One year later, Valentín is seen walking down the beach, with a dog but without Julie. Valentin now understands his father's motives in wanting to give him the courage to face his fears by preparing him to meet them, and expresses gratitude to Maggie for teaching him to face life without being ready. The film ends with a vision of Maggie playing in heaven with her grandfather, while Valentin concludes that even in their absence, his father and daughter continue to teach him how to face life.

==Cast==
- Eugenio Derbez as Valentín Bravo
- Jessica Lindsey as Julie Weston
- Loreto Peralta as Maggie Bravo
- Daniel Raymont as Frank Ryan
- Alessandra Rosaldo as Renée
- Hugo Stiglitz as Johnny Bravo
- Sammy Pérez as Sammy
- Arcelia Ramírez as Judeisy
- Agustín Bernal as Lupe
- Rosa Gloria Chagoyán as Lola
- Karla Souza as Jackie
- Margarita Wynne as Sofía
- Arap Bethke as Valentín's Lawyer
- Alejandra Bogue as Travesti
- Danny Lopez as Johnny Depp/Aztec man
- Rodrigo Massa as FBI Agent
- Roger Cudney as Julie's lawyer

==Reception==

===Box office===
Instructions Not Included grossed $7.8 million from 347 theaters in its opening weekend in the United States, making it the fifth highest-grossing film of the 2013 Labor Day weekend. The film "shattered box office records" and became the "highest-grossing Spanish-language film to open in North America," and by the second weekend the number of theaters showing the film doubled. By the end of its run, it grossed $44.5 million in North America, making it the highest-grossing Spanish-language film and the fourth highest-grossing foreign film all time in United States, along with grossing a total of $100.5 million worldwide.

In Mexico, the film has a record-breaking $11.52 million from 2,755 screens on its opening weekend, making it the highest-grossing opening for a Mexican film of all time, doubling the record set by El Crimen del Padre Amaro of $5.5 million. In the second week it got around $9.4 million to retrieve the first place, accumulating around $27 million and making itself the highest-grossing Mexican film of all time by breaking the records of 2013 film Nosotros los Nobles of $26.3 million.

At the end of 2013, Instructions Not Included ended with a sum of $46.1 million, consolidating as the third highest-grossing movie of the year in Mexico, just below Despicable Me 2 and Iron Man 3.

===Critical response===
On review aggregator website Rotten Tomatoes, the film holds an approval rating of 57% based on 21 reviews, and an average rating of 6/10. On Metacritic, the film has a weighted average score of 55 out of 100, based on 5 critics, indicating "mixed or average reviews". Audiences polled by CinemaScore gave the film a rare "A+" grade.

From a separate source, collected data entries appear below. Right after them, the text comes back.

Lemma SetClusterState_ok s : keeps conditions_ok (SetClusterState (E:=E) s).
Proof.
  intros w Hw. unfold run. destruct (bool_decide_reflect (GetClusterState w = s)) as [H|H].
  - by rewrite SetClusterState_same.
  - rewrite SetClusterState_changed by done. by apply SetStatusCondition_ok.
Qed.

Lemma ClearUpdateStatus_ok : keeps conditions_ok (ClearUpdateStatus (E:=E)).
Proof. intros w [Hs _]. split; [done|]. apply NoDup_nil_2. Qed.

(** Recording the operator version leaves every other condition as it is. *)
Lemma updateOperatorVersion_other t (w : W) :
  unique_types (w_conditions w) → t ≠ ConditionOperatorVersion →
  GetStatusCondition (run updateOperatorVersion w) t = GetStatusCondition w t.
Proof.
  intros Hu Ht. rewrite updateOperatorVersion_run.
  change (GetStatusCondition (w_set_status (st_set_Conditions ?l) w) t) with (FindStatusCondition l t).
  rewrite set_other; [|by apply operatorVersionBase_unique|done].
  unfold operatorVersionBase, GetStatusCondition. fold (w_conditions w).
  repeat case_match; try done. by apply remove_other.
Qed.

(** Confirming the observed generation converges: after [SyncObservedGeneration] the
    status carries the current generation, and calling it again at the same time reports no
    change and leaves the object as it is, so it never asks for a status update twice. *)
Theorem SyncObservedGeneration_converges (w : W) :
  unique_types (w_conditions w) →
  let w' := run SyncObservedGeneration w in
  st_ObservedGeneration (w_status w') = yts_Generation (w_yts w') ∧
  SyncObservedGeneration w' = (false, w').
Proof.
  intros Hu. cbv zeta. unfold SyncObservedGeneration. rewrite run_bind.
  set (w1 := run observeGeneration w).
  assert (st_ObservedGeneration (w_status w1) = yts_Generation (w_yts w1) ∧
    unique_types (w_conditions w1)) as [Hg1 Hu1].
  { subst w1. unfold run, observeGeneration.
    by destruct (bool_decide_reflect (st_ObservedGeneration (w_status w) = yts_Generation (w_yts w))). }
  destruct (updateOperatorVersion_spec w1 Hu1) as [Hu2 Hup].
  rewrite run_bind. set (w2 := run updateOperatorVersion w1) in *.
  assert (st_ObservedGeneration (w_status w2) = yts_Generation (w_yts w2)) as Hg2.
  { subst w2. unfold run, updateOperatorVersion. by destruct (meta_SetStatusCondition _ _ _). }
  split; [done|]. rewrite go_bind_run.
  assert (observeGeneration w2 = (false, w2)) as Ho.
  { unfold observeGeneration. by rewrite (bool_decide_eq_true_2 _ Hg2). }
  unfold val_of, run. cbn. rewrite Ho. cbn. rewrite go_bind_run. unfold val_of, run.
  by rewrite Hup.
Qed.

(** Finishing or cancelling an update forgets everything about it except the blocked
    components and the registration state of master cells: the conditions collected during
    the update are gone, so no step of the next update can be satisfied by this one, while
    cells that are being added stay marked. *)
Theorem ClearUpdateStatus_spec (w : W) :
  let w' := run ClearUpdateStatus w in
  GetUpdateState w' = UpdateStateUndefined ∧ GetUpdatingComponents w' = [] ∧
  (∀ t, IsUpdateStatusConditionTrue w' t = false) ∧
  us_TabletCellBundles (w_update_status w') = [] ∧
  us_MasterCellsMaintenance (w_update_status w') = us_MasterCellsMaintenance (w_update_status w) ∧
  us_BlockedComponentsSummary (w_update_status w') = us_BlockedComponentsSummary (w_update_status w) ∧
  w_conditions w' = w_conditions w ∧ GetClusterState w' = GetClusterState w.
Proof.
  cbv zeta. split_and!; try done. intros t.
  rewrite IsUpdateStatusConditionTrue_find. unfold GetUpdateStatusCondition. cbn.
  destruct (FindStatusCondition [] t) as [c|] eqn:E1; [|done].
  apply find_Some in E1 as [Hc _]. by apply elem_of_nil in Hc.
Qed.

End condition_map.

#[export] Hint Resolve status_unique_of_yts update_unique_of_yts SetStatusCondition_keeps
  SetStatusCondition_keeps_update SetUpdateStatusCondition_keeps
  SetUpdateStatusCondition_keeps_update UpdateOnDeleteComponentsSummary_keeps_update : go_keeps.
#[export] Hint Resolve conditions_ok_of_yts SetStatusCondition_ok SetUpdateStatusCondition_ok
  RemoveStatusCondition_ok UpdateStatus_ok SyncObservedGeneration_ok SetBlockedComponents_ok
  SetUpdatingComponents_ok SetUpdateState_ok SetClusterState_ok ClearUpdateStatus_ok : go_keeps.
#[export] Hint Resolve RecordNormal_yts RecordWarning_yts in_env_yts : go_keeps.

(** ** Confined computations

    What the components of a pass may do to the shared state: act on the environment, record
    events and set or remove conditions.  The core of the cluster resource, the statuses the
    components hold and the uniqueness of condition types stay. *)

Section confined.
Context {E : Type} {MC : MetaConditions}.

Definition confined {A} (m : go (World E) A) : Prop :=
  preserves w_core m ∧ preserves w_statuses m ∧ keeps conditions_ok m.

Lemma confined_ret {A} (x : A) : confined (mret x).
Proof. split_and!; [done|done|apply keeps_ret]. Qed.

Lemma confined_gets {A} (f : World E → A) : confined (gets f).
Proof. split_and!; [done|done|apply keeps_gets]. Qed.

Lemma confined_bind {A B} (m : go (World E) A) (f : A → go (World E) B) :
  confined m → (∀ x, confined (f x)) → confined (m ≫= f).
Proof.
  intros (H1 & H2 & H3) Hf. split_and!; [apply preserves_bind|apply preserves_bind|apply keeps_bind]; try done;
    intros x; by destruct (Hf x) as (? & ? & ?).
Qed.

Lemma confined_yts {A} (m : go (World E) A) :
  (∀ w, w_yts (run m w) = w_yts w ∧ w_statuses (run m w) = w_statuses w) → confined m.
Proof.
  intros H. assert (preserves w_yts m) as Hy by (intros w; apply H).
  split_and!; [by apply core_of_yts|by intros w; apply H|by apply conditions_ok_of_yts].
Qed.

Lemma confined_in_env {A} (f : go E A) : confined (in_env f).
Proof. apply confined_yts. intros w. by rewrite run_in_env. Qed.

Lemma confined_set_env (f : World E → E) : confined (modify (λ w, w_set_env (f w) w)).
Proof. by apply confined_yts. Qed.

Lemma confined_RecordNormal r m : confined (RecordNormal (E:=E) r m).
Proof. by apply confined_yts. Qed.

Lemma confined_RecordWarning r m : confined (RecordWarning (E:=E) r m).
Proof. by apply confined_yts. Qed.

Context {ML : MetaConditionsLaws MC}.

Lemma confined_SetStatusCondition c : confined (SetStatusCondition (E:=E) c).
Proof. split_and!; [apply SetStatusCondition_core|done|apply SetStatusCondition_ok]. Qed.

Lemma confined_SetUpdateStatusCondition c : confined (SetUpdateStatusCondition (E:=E) c).
Proof. split_and!; [apply SetUpdateStatusCondition_core|done|apply SetUpdateStatusCondition_ok]. Qed.

Lemma confined_RemoveStatusCondition t : confined (RemoveStatusCondition (E:=E) t).
Proof. split_and!; [apply RemoveStatusCondition_core|done|apply RemoveStatusCondition_ok]. Qed.

End confined.

Create HintDb confined discriminated.
#[export] Hint Resolve confined_ret confined_gets confined_in_env confined_set_env confined_RecordNormal
  confined_RecordWarning confined_SetStatusCondition confined_SetUpdateStatusCondition
  confined_RemoveStatusCondition : confined.

Ltac go_confined :=
  repeat first
    [ progress intros
    | solve [eauto with confined typeclass_instances]
    | apply confined_bind
    | match goal with |- confined (let '(_, _) := ?x in _) => destruct x end
    | match goal with |- confined (match ?x with _ => _ end) => destruct x end ].

(** ** Concrete worlds *)

(** A status subresource that accepts every write. *)
#[global] Instance AcceptingClient : StatusClient unit := {
  Status_Update := λ _ e, (None, e);
  GetVersion := "0.30.0";
}.

Definition example_yts : Ytsaurus :=
  mkYtsaurus "minisaurus" "default" 7 YtsaurusSpecZero
    (mkYtsaurusStatus ClusterStatePreparing
       [mkCondition ConditionReadyToWork ConditionFalse 6 100 "Preparing" "Cluster state is Preparing";
        mkCondition ConditionUpdateIsPossible ConditionTrue 6 90 "OK" ""] 6 UpdateStatusZero).

Definition example_world : World unit := mkWorld example_yts [] 200 ∅ tt.

Lemma example_world_unique : unique_types (w_conditions example_world).
Proof. apply (bool_decide_unpack _). vm_compute. exact I. Qed.

Lemma SetStatusCondition_spec_witness :
  (∃ c', GetStatusCondition (run (SetStatusCondition
            (condition "MasterReady" ConditionTrue "Ready" "Ready")) example_world) "MasterReady" = Some c' ∧
     cond_content c' = ("MasterReady", ConditionTrue, 7%Z, "Ready", "Ready")).
Proof.
  apply (SetStatusCondition_spec (condition "MasterReady" ConditionTrue "Ready" "Ready") example_world).
  apply example_world_unique.
Defined.

Lemma SetClusterState_spec_witness :
  ready_coherent (run (SetClusterState ClusterStateRunning) example_world).
Proof.
  pose proof (SetClusterState_spec ClusterStateRunning example_world example_world_unique) as H.
  exact (proj1 (proj1 (proj2 (proj2 H)))).
Defined.

Lemma SyncObservedGeneration_converges_witness :
  val_of SyncObservedGeneration example_world = true ∧
  val_of SyncObservedGeneration (run SyncObservedGeneration example_world) = false.
Proof.
  split; [reflexivity|].
  pose proof (SyncObservedGeneration_converges example_world example_world_unique) as [_ H].
  unfold val_of at 1. by rewrite H.
Defined.

Lemma ClearUpdateStatus_spec_witness :
  IsUpdateStatusConditionTrue (run ClearUpdateStatus example_world) ConditionReadyToWork = false.
Proof. exact (proj1 (proj2 (proj2 (ClearUpdateStatus_spec example_world))) ConditionReadyToWork). Defined.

Joe Leydon of Variety described Instructions Not Included as "sporadically amusing but unduly protracted." He also wrote: "Derbez and Peralta develop a sweetly effective chemistry in their scenes together ... Unfortunately, the supporting players are all too often encouraged to overplay, with decidedly mixed results."

===Accolades===

| Year | Award | Category | Recipients | Result | Ref. |
| 2013 | People's Choice Awards | Favorite Comedic Movie |  | Nominated |  |
| 2014 | Young Artist Award | Best Leading Young Actress in a Feature Film | Loreto Peralta | Won |  |
| Best Supporting Young Actress in a Feature Film | Laura Krystine | Nominated |

==Remakes==
In 2016, a French remake of the film titled Two Is a Family (Demain Tout Commence) was released. The film was directed by Hugo Gélin and stars Omar Sy in the role originally played by Derbez. In the same year, a Turkish remake of the film titled You Are My Everything (Sen Benim Her Şeyimsin) was released. The film was directed by Tolga Örnek and stars Tolga Çevik in the role originally played by Derbez.
A Brazilian remake directed by André Moraes, titled No Returns Accepted (Não Se Aceitam Devoluções), was released on May 31, 2018. The movie stars Leandro Hassum as the lead character. A Philippine remake directed by Crisanto B. Aquino, titled Instant Daddy released on October 11, 2023. The movie stars Ryza Cenon, Althea Ruedas, and Jerald Napoles. A Spanish remake, Babies Don't Come with Instructions (Sin instrucciones), was released on 25 December 2024.